Beginning with the line where "executable instances on" appears, retype every remaining line of the data below, both the first and last included.

▽

(** The table holds exactly the closed role set. *)
Lemma ROLE_HIERARCHY_lookup (r : string) :
  ROLE_HIERARCHY !! r =
    if bool_decide (r = "admin") then Some 3
    else if bool_decide (r = "metallurgist") then Some 2
    else if bool_decide (r = "engineer") then Some 1
    else None.
Proof.
  unfold ROLE_HIERARCHY.
  repeat case_bool_decide; subst; try reflexivity.
  rewrite !lookup_insert_ne by congruence.
  by apply lookup_singleton_ne.
Qed.

Lemma role_level_unknown (r : string) : r ∉ ROLES → role_level r = 0.
Proof.
  intros Hr. unfold role_level, dict_get. rewrite ROLE_HIERARCHY_lookup.
  rewrite elem_of_ROLES in Hr.
  repeat case_bool_decide; subst; tauto.
Qed.

(** On the closed set the table agrees with the specified levels. *)
Lemma role_level_Spec (r : string) :
  r ∈ ROLES → Spec.roleLevel r = Spec.Level (role_level r).
Proof.
  rewrite elem_of_ROLES. intros [-> | [-> | ->]]; reflexivity.
Qed.

(** ** Minimum-role checks *)

Section minimum_role.

Context `{Framework} {Args : Type}.

Lemma has_permission_minimum_role (request : Request) (u : User)
    (rr : option (option (list string))) (m : option string) :
  user request = Authenticated u →
  MinimumRolePermission.has_permission request (mkViewAttrs rr (Some m))
  = Ok (role_level (role u) >=? role_level_opt m).
Proof.
  intros Hu. unfold MinimumRolePermission.has_permission, user_and_is_authenticated.
  rewrite Hu. reflexivity.
Qed.

Lemma minimum_role_required_authenticated (minimum : string)
    (view_func : decorators.FunctionView) (request : Request) (args : Args)
    (u : User) (w : World) :
  user request = Authenticated u →
  decorators.minimum_role_required minimum view_func request args w
  = if role_level (role u) >=? role_level minimum
    then view_func request args w
    else (Ok (JsonResponse
                (decorators.insufficient_role_level_payload minimum (role u))
                403), w).
Proof.
  intros Hu.
  unfold decorators.minimum_role_required, decorators.login_required,
    decorators.minimum_role_required_wrapped_view, bindM, lift, ret.
  rewrite Hu. simpl.
  rewrite Z.geb_leb, Z.ltb_antisym.
  destruct (role_level minimum <=? role_level (role u)); reflexivity.
Qed.

Lemma dispatch_minimum_role (minimum : string)
    (super_dispatch : decorators.FunctionView) (request : Request) (args : Args)
    (u : User) (w : World) :
  user request = Authenticated u → minimum ≠ "" →
  decorators.RoleBasedViewMixin_dispatch (mkViewAttrs (Some None) (Some (Some minimum)))
    super_dispatch request args w
  = if role_level (role u) >=? role_level minimum
    then super_dispatch request args w
    else (Ok (Response
                (decorators.insufficient_role_level_payload minimum (role u))
                HTTP_403_FORBIDDEN), w).
Proof.
  intros Hu Hm.
  unfold decorators.RoleBasedViewMixin_dispatch, bindM, lift, ret.
  rewrite Hu. cbn -[role_level decorators.role_truthy].
  assert (decorators.role_truthy (Some (Some minimum)) = Some minimum) as ->.
  { destruct minimum; [congruence | reflexivity]. }
  rewrite Z.geb_leb, Z.ltb_antisym.
  destruct (role_level minimum <=? role_level (role u)); reflexivity.
Qed.

End minimum_role.
(** * NodeAtlas: the child-map cache (cache.go)

    A shallow embedding of the federated aggregation code of NodeAtlas:
    the two cache inserts ([CacheNode], [CacheNodes]), the loading of the
    hostname/ID table ([GetMapSourceToID]), the per-remote fetcher
    ([GetAllFromChildMap]) and the concurrent aggregation pass
    ([GetAllFromChildMaps]), the latter as an interleaving semantics whose
    atomic steps are the critical sections of the Go code. *)

From stdpp Require Import gmap strings list fin_maps.
From Stdlib Require Import ZArith Lia Strings.Ascii.

Open Scope Z_scope.

(** ** Data *)

(** Go's [error] interface, as far as the code distinguishes its values:
    [sql.ErrNoRows] is compared against, every other error is only passed
    on or printed.  A nil error is [None] in [option error]. *)
Inductive error :=
| ErrNoRows
| ErrOther (msg : string).

(** [float64] values are decoded, carried and stored, never computed
    with; they are kept as their IEEE-754 bit patterns. *)
Record float64 := Float64frombits { Float64bits : Z }.

(** [type IP net.IP], a byte slice. *)
Definition IP := list Byte.byte.

(** Go's [int] on a 64-bit target, with its wrap-around. *)
Definition intSize : Z := 64.
Definition wrapInt (z : Z) : Z :=
  (z + 2 ^ (intSize - 1)) mod 2 ^ intSize - 2 ^ (intSize - 1).
(** * kosh: the incremental build pipeline

    A shallow embedding of the post pipeline and build coordinator
    ([postServiceImpl.Process], package [services]) and of the watch-mode
    change classifier ([Builder.BuildChanged] and [Builder.buildSinglePost],
    package [run]), together with the properties of the specification that
    concern them; and of the template invalidation of package [run] and
    the flag loops of the command [kosh], with further properties of all
    of these.

    Conventions.
    - A Go [string] and a Go [[]byte] are byte sequences: [string] here.
    - Go [int], [int64] are [Z]; the [int32] search counter is a [Z] whose
      wrap-around is written out ([wrap32]).
    - [time.Time] is an instant in nanoseconds since the epoch, in [Z].
    - A nil-able pointer or interface is an [option].
    - [map[string]T] is [gmap string T]; [sync.Map] keyed by links likewise.
    - A slice written by index is a [list] with an explicit bounds check.
    - Functions of packages that are not part of the files modelled here
      (utils, parser, search, goldmark, filepath, ...) are the methods of
      the classes [GoLib], [Utils] and [Markdown]; the interfaces
      [CacheService] and [afero.Fs] are classes over an abstract state.
      Theorems hold for every instance; the module [fixture] gives small
      executable instances on which the pipeline is run.
    - Parse workers are run one after the other, in the order of
      submission; the one place where their interleaving matters, the
      search counter, has a model of its own ([services.step]). *)

From Stdlib Require Import ZArith List Bool Lia Permutation Ascii String.
From stdpp Require Import base option list strings gmap.

Local Open Scope string_scope.
Local Open Scope Z_scope.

△

ANSWER TO THIS PROBLEM:
      executable instances on which the pipeline is run.
    - Parse workers are run one after the other, in the order of
      submission; the one place where their interleaving matters, the
      search counter, has a model of its own ([services.step]). *)

From Stdlib Require Import ZArith List Bool Lia Permutation Ascii String.
From stdpp Require Import base option list strings gmap.

Local Open Scope string_scope.
Local Open Scope Z_scope.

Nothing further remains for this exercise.